Excerpted data Start Marker

Definition schema_skipped : string := "Skipped because expected IR schema validation failed.".
Definition unchecked (schema_result : ValidationResult) : list ValidationResult :=
  [schema_result; mk_vresult "health" false schema_skipped; mk_vresult "tool_listing" false schema_skipped;
   mk_vresult "invocation_smoke" false schema_skipped].

(** Health, listing and one call *)
Definition standard_checks (base_url : string) (ir : ServiceIR) (sample_invocations : dict (dict pyval)) (preferred : list string)
    : M (list ValidationResult * dict (dict pyval)) :=
  health_result <- _validate_health base_url ;;
  listing <- _validate_tool_listing base_url ir ;;
  let '(tool_listing_result, available_tools) := listing in
  invocation_result <- _validate_invocation_smoke ir available_tools sample_invocations preferred
    (vr_passed health_result) (vr_passed tool_listing_result) ;;
  ret ([health_result; tool_listing_result; invocation_result], available_tools).

(** [PostDeployValidator.validate] *)
Definition validate (base_url : string) (payload : ServiceIR + dict pyval) (sample_invocations : dict (dict pyval))
    (preferred_smoke_tool_ids : list string) : M ValidationReport :=
  schema <- (λ w, (_validate_schema payload, w)) ;;
  match schema with
  | (schema_result, None) => ret (mk_vreport (unchecked schema_result) false None)
  | (schema_result, Some ir) =>
      checked <- standard_checks base_url ir sample_invocations preferred_smoke_tool_ids ;;
      ret (report_of (schema_result :: checked.1))
  end.

(** ** The audit *)

Definition leb_id (a b : Operation) : bool := String.leb (op_id a) (op_id b).

(** What became of a call *)
Definition call_verdict (ir : ServiceIR) (o : Operation) (arguments : dict pyval) (out : outcome exn pyval) : ToolAuditResult :=
  let shown := match out with
               | Ok (VDict result) => Some result
               | Ok v => Some [("raw", VStr (py_str repr v))]
               | Raise _ => None
               end in
  let failure :=
    match out with
    | Raise e => Some ("Invocation raised: " +:+ exn_str e)
    | Ok (VDict result) => failure_text <$> _tool_result_failure_reason ir (op_id o) result
    | Ok _ => Some "Invocation returned non-dict result."
    end in
  match failure with
  | None => mk_audit_result (op_id o) audit_passed "Invocation succeeded." (Some arguments) shown
  | Some reason =>
      match failure_skip_reason o arguments with
      | Some r => mk_audit_result (op_id o) audit_skipped (skip_text r) (Some arguments) shown
      | None => mk_audit_result (op_id o) audit_failed reason (Some arguments) shown
      end
  end.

Excerpted data End Marker

## Problem description
You are asked to copy all of the entries above exactly.

## Response area
Definition schema_skipped : string := "Skipped because expected IR schema validation failed.".
Definition unchecked (schema_result : ValidationResult) : list ValidationResult :=
  [schema_result; mk_vresult "health" false schema_skipped; mk_vresult "tool_listing" false schema_skipped;
   mk_vresult "invocation_smoke" false schema_skipped].

(** Health, listing and one call *)
Definition standard_checks (base_url : string) (ir : ServiceIR) (sample_invocations : dict (dict pyval)) (preferred : list string)
    : M (list ValidationResult * dict (dict pyval)) :=
  health_result <- _validate_health base_url ;;
  listing <- _validate_tool_listing base_url ir ;;
  let '(tool_listing_result, available_tools) := listing in
  invocation_result <- _validate_invocation_smoke ir available_tools sample_invocations preferred
    (vr_passed health_result) (vr_passed tool_listing_result) ;;
  ret ([health_result; tool_listing_result; invocation_result], available_tools).

(** [PostDeployValidator.validate] *)
Definition validate (base_url : string) (payload : ServiceIR + dict pyval) (sample_invocations : dict (dict pyval))
    (preferred_smoke_tool_ids : list string) : M ValidationReport :=
  schema <- (λ w, (_validate_schema payload, w)) ;;
  match schema with
  | (schema_result, None) => ret (mk_vreport (unchecked schema_result) false None)
  | (schema_result, Some ir) =>
      checked <- standard_checks base_url ir sample_invocations preferred_smoke_tool_ids ;;
      ret (report_of (schema_result :: checked.1))
  end.

(** ** The audit *)

Definition leb_id (a b : Operation) : bool := String.leb (op_id a) (op_id b).

(** What became of a call *)
Definition call_verdict (ir : ServiceIR) (o : Operation) (arguments : dict pyval) (out : outcome exn pyval) : ToolAuditResult :=
  let shown := match out with
               | Ok (VDict result) => Some result
               | Ok v => Some [("raw", VStr (py_str repr v))]
               | Raise _ => None
               end in
  let failure :=
    match out with
    | Raise e => Some ("Invocation raised: " +:+ exn_str e)
    | Ok (VDict result) => failure_text <$> _tool_result_failure_reason ir (op_id o) result
    | Ok _ => Some "Invocation returned non-dict result."
    end in
  match failure with
  | None => mk_audit_result (op_id o) audit_passed "Invocation succeeded." (Some arguments) shown
  | Some reason =>
      match failure_skip_reason o arguments with
      | Some r => mk_audit_result (op_id o) audit_skipped (skip_text r) (Some arguments) shown
      | None => mk_audit_result (op_id o) audit_failed reason (Some arguments) shown
      end
  end.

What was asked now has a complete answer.